(** X16. Reconciling is idempotent.  After [_update_item] has reported
    "Updated" for a write of the text [text], reconciling the item as Plex
    now holds it, with [text] as summary, reports "No change needed": the
    record comes from the cache, without transport call, and nothing is
    written. *)
Theorem reconcile_after_update_changes_nothing :
  forall W self item s text s1,
    _update_item W self item s = (Ok (title item, "Updated"), s1) ->
    edit_log s1 = (item, JStr text) :: edit_log s ->
    exists s2,
      _update_item W self (with_summary item text) s1
      = (Ok (title item, "No change needed"), s2)
      /\ http_log s2 = http_log s1
      /\ edit_log s2 = edit_log s1.
Proof.
  intros W self item s text s1 Hrun Hlog.
  destruct (_update_item_updated_inv W self item s _ s1 Hrun)
    as [data [s0 [ov [Hdata [Ht [Hg [Hcache [_ Hedit]]]]]]]].
  pose proof (_get_tmdb_data_keeps_edit_log W self item s) as K.
  rewrite Hdata in K. cbn [snd] in K.
  rewrite Hedit, K in Hlog. injection Hlog as ->.
  destruct (_get_tmdb_data_repeats W self item s data s0 s1 Hdata Hcache)
    as [s2 [Hrep [Hhttp Hedit2]]].
  exists s2. split; [ | split; assumption].
  apply _update_item_of_ok.
  unfold _update_item_try, bind, lift.
  rewrite _get_tmdb_data_with_summary, Hrep, Ht, Hg. cbn [negb with_summary summary Py.str_ne].
  rewrite String.eqb_refl. reflexivity.
Qed.

Lemma reconcile_after_update_changes_nothing_witness :
  fst (_update_item world_record updater
         (with_summary matrix_stale "A hacker learns the truth.")
         (snd (_update_item world_record updater matrix_stale initial_state)))
  = Ok ("The Matrix", "No change needed").
Proof.
  destruct (reconcile_after_update_changes_nothing world_record updater matrix_stale
              initial_state "A hacker learns the truth."
              (snd (_update_item world_record updater matrix_stale initial_state))
              eq_refl eq_refl) as [s2 [Hrun _]].
  rewrite Hrun. reflexivity.
Defined.

(** ** The end of a run *)

Lemma update_library_loop_returns W self sections :
  (0 < max_workers (config self))%Z ->
  Forall readable sections ->
  forall s, exists s', update_library_loop W self sections s = (Ok tt, s').
Proof.
  intros Hpos Hread. induction Hread as [ | section rest Hsec Hrest IH]; intros s.
  - exists s. reflexivity.
  - cbn [update_library_loop]. unfold readable, supported in Hsec.
    destruct ((section_type section =? "movie") || (section_type section =? "show"));
      cbn [negb]; [ | apply IH].
    destruct (Hsec eq_refl) as [media_items Hall].
    unfold bind.
    destruct (_process_section_results W self section media_items s Hall Hpos)
      as [outcomes [s1 [Hrun _]]].
    rewrite Hrun.
    destruct (combine (map title (as_completed W media_items)) outcomes);
      [apply IH | ].
    unfold _log_results. apply IH.
Qed.

(** The loop stops at the first section of movies or shows that cannot be
    enumerated. *)
Lemma update_library_loop_unreadable W self before bad after e :
  (0 < max_workers (config self))%Z ->
  Forall readable before ->
  supported bad = true ->
  section_all bad = inl e ->
  forall s, exists s',
    update_library_loop W self (before ++ bad :: after) s = (Raise e, s').
Proof.
  intros Hpos Hread Hsup Hbad. induction Hread as [ | section rest Hsec Hrest IH]; intros s.
  - cbn [app update_library_loop]. unfold supported in Hsup. rewrite Hsup. cbn [negb].
    unfold bind. rewrite (_process_section_unreadable W self bad e s Hbad).
    exists s. reflexivity.
  - cbn [app update_library_loop]. unfold readable, supported in Hsec.
    destruct ((section_type section =? "movie") || (section_type section =? "show"));
      cbn [negb]; [ | apply IH].
    destruct (Hsec eq_refl) as [media_items Hall].
    unfold bind.
    destruct (_process_section_results W self section media_items s Hall Hpos)
      as [outcomes [s1 [Hrun _]]].
    rewrite Hrun.
    destruct (combine (map title (as_completed W media_items)) outcomes);
      [apply IH | ].
    unfold _log_results. apply IH.
Qed.

(** The run of [main()] once the module-level connection is made, the
    configuration is complete and the constructor has connected. *)
Lemma run_script_after_startup W env s server server' :
  plex_connect W (connect_count s) (PLEX_URL env) (PLEX_TOKEN env) = inr server ->
  empty_required
    (Config_defaults (getenv_default (PLEX_URL env)) (getenv_default (PLEX_TOKEN env))
                     (getenv_default (TMDB_API_KEY env))) = [] ->
  plex_connect W (S (connect_count s)) (Some (getenv_default (PLEX_URL env)))
               (Some (getenv_default (PLEX_TOKEN env))) = inr server' ->
  exists updater s0,
    config updater
    = Config_defaults (getenv_default (PLEX_URL env)) (getenv_default (PLEX_TOKEN env))
                      (getenv_default (TMDB_API_KEY env))
    /\ plex updater = server'
    /\ run_script W env s
       = match update_library W updater s0 with
         | (Ok _, s') => (ExitNormally, s')
         | (Raise e, s') => (SystemExit ("Error: " ++ str e), s')
         end.
Proof.
  intros Hconn Hok Hconn'.
  set (cfg := Config_defaults _ _ _) in *.
  unfold run_script, PlexServer. rewrite Hconn.
  set (s0 := mkState _ _ _ _ _ _ _).
  destruct (validate_config_lists_the_empty_fields cfg s0) as [_ Hval].
  unfold main, main_body, bind, PlexSummaryUpdater__init__, bind. fold cfg.
  rewrite Hval, Hok.
  unfold _init_plex, try_except, PlexServer. subst s0. cbn [connect_count].
  change (plex_url cfg) with (getenv_default (PLEX_URL env)).
  change (plex_token cfg) with (getenv_default (PLEX_TOKEN env)).
  rewrite Hconn'. cbn [ret].
  eexists (mkUpdater cfg server' (_init_tmdb_session cfg)), _.
  split; [reflexivity | split; reflexivity].
Qed.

------------------------------------

> [Task item]: Recopy the entries above in their entirety, exactly.

> [Output for this task]:
(** X16. Reconciling is idempotent.  After [_update_item] has reported
    "Updated" for a write of the text [text], reconciling the item as Plex
    now holds it, with [text] as summary, reports "No change needed": the
    record comes from the cache, without transport call, and nothing is
    written. *)
Theorem reconcile_after_update_changes_nothing :
  forall W self item s text s1,
    _update_item W self item s = (Ok (title item, "Updated"), s1) ->
    edit_log s1 = (item, JStr text) :: edit_log s ->
    exists s2,
      _update_item W self (with_summary item text) s1
      = (Ok (title item, "No change needed"), s2)
      /\ http_log s2 = http_log s1
      /\ edit_log s2 = edit_log s1.
Proof.
  intros W self item s text s1 Hrun Hlog.
  destruct (_update_item_updated_inv W self item s _ s1 Hrun)
    as [data [s0 [ov [Hdata [Ht [Hg [Hcache [_ Hedit]]]]]]]].
  pose proof (_get_tmdb_data_keeps_edit_log W self item s) as K.
  rewrite Hdata in K. cbn [snd] in K.
  rewrite Hedit, K in Hlog. injection Hlog as ->.
  destruct (_get_tmdb_data_repeats W self item s data s0 s1 Hdata Hcache)
    as [s2 [Hrep [Hhttp Hedit2]]].
  exists s2. split; [ | split; assumption].
  apply _update_item_of_ok.
  unfold _update_item_try, bind, lift.
  rewrite _get_tmdb_data_with_summary, Hrep, Ht, Hg. cbn [negb with_summary summary Py.str_ne].
  rewrite String.eqb_refl. reflexivity.
Qed.

Lemma reconcile_after_update_changes_nothing_witness :
  fst (_update_item world_record updater
         (with_summary matrix_stale "A hacker learns the truth.")
         (snd (_update_item world_record updater matrix_stale initial_state)))
  = Ok ("The Matrix", "No change needed").
Proof.
  destruct (reconcile_after_update_changes_nothing world_record updater matrix_stale
              initial_state "A hacker learns the truth."
              (snd (_update_item world_record updater matrix_stale initial_state))
              eq_refl eq_refl) as [s2 [Hrun _]].
  rewrite Hrun. reflexivity.
Defined.

(** ** The end of a run *)

Lemma update_library_loop_returns W self sections :
  (0 < max_workers (config self))%Z ->
  Forall readable sections ->
  forall s, exists s', update_library_loop W self sections s = (Ok tt, s').
Proof.
  intros Hpos Hread. induction Hread as [ | section rest Hsec Hrest IH]; intros s.
  - exists s. reflexivity.
  - cbn [update_library_loop]. unfold readable, supported in Hsec.
    destruct ((section_type section =? "movie") || (section_type section =? "show"));
      cbn [negb]; [ | apply IH].
    destruct (Hsec eq_refl) as [media_items Hall].
    unfold bind.
    destruct (_process_section_results W self section media_items s Hall Hpos)
      as [outcomes [s1 [Hrun _]]].
    rewrite Hrun.
    destruct (combine (map title (as_completed W media_items)) outcomes);
      [apply IH | ].
    unfold _log_results. apply IH.
Qed.

(** The loop stops at the first section of movies or shows that cannot be
    enumerated. *)
Lemma update_library_loop_unreadable W self before bad after e :
  (0 < max_workers (config self))%Z ->
  Forall readable before ->
  supported bad = true ->
  section_all bad = inl e ->
  forall s, exists s',
    update_library_loop W self (before ++ bad :: after) s = (Raise e, s').
Proof.
  intros Hpos Hread Hsup Hbad. induction Hread as [ | section rest Hsec Hrest IH]; intros s.
  - cbn [app update_library_loop]. unfold supported in Hsup. rewrite Hsup. cbn [negb].
    unfold bind. rewrite (_process_section_unreadable W self bad e s Hbad).
    exists s. reflexivity.
  - cbn [app update_library_loop]. unfold readable, supported in Hsec.
    destruct ((section_type section =? "movie") || (section_type section =? "show"));
      cbn [negb]; [ | apply IH].
    destruct (Hsec eq_refl) as [media_items Hall].
    unfold bind.
    destruct (_process_section_results W self section media_items s Hall Hpos)
      as [outcomes [s1 [Hrun _]]].
    rewrite Hrun.
    destruct (combine (map title (as_completed W media_items)) outcomes);
      [apply IH | ].
    unfold _log_results. apply IH.
Qed.

(** The run of [main()] once the module-level connection is made, the
    configuration is complete and the constructor has connected. *)
Lemma run_script_after_startup W env s server server' :
  plex_connect W (connect_count s) (PLEX_URL env) (PLEX_TOKEN env) = inr server ->
  empty_required
    (Config_defaults (getenv_default (PLEX_URL env)) (getenv_default (PLEX_TOKEN env))
                     (getenv_default (TMDB_API_KEY env))) = [] ->
  plex_connect W (S (connect_count s)) (Some (getenv_default (PLEX_URL env)))
               (Some (getenv_default (PLEX_TOKEN env))) = inr server' ->
  exists updater s0,
    config updater
    = Config_defaults (getenv_default (PLEX_URL env)) (getenv_default (PLEX_TOKEN env))
                      (getenv_default (TMDB_API_KEY env))
    /\ plex updater = server'
    /\ run_script W env s
       = match update_library W updater s0 with
         | (Ok _, s') => (ExitNormally, s')
         | (Raise e, s') => (SystemExit ("Error: " ++ str e), s')
         end.
Proof.
  intros Hconn Hok Hconn'.
  set (cfg := Config_defaults _ _ _) in *.
  unfold run_script, PlexServer. rewrite Hconn.
  set (s0 := mkState _ _ _ _ _ _ _).
  destruct (validate_config_lists_the_empty_fields cfg s0) as [_ Hval].
  unfold main, main_body, bind, PlexSummaryUpdater__init__, bind. fold cfg.
  rewrite Hval, Hok.
  unfold _init_plex, try_except, PlexServer. subst s0. cbn [connect_count].
  change (plex_url cfg) with (getenv_default (PLEX_URL env)).
  change (plex_token cfg) with (getenv_default (PLEX_TOKEN env)).
  rewrite Hconn'. cbn [ret].
  eexists (mkUpdater cfg server' (_init_tmdb_session cfg)), _.
  split; [reflexivity | split; reflexivity].
Qed.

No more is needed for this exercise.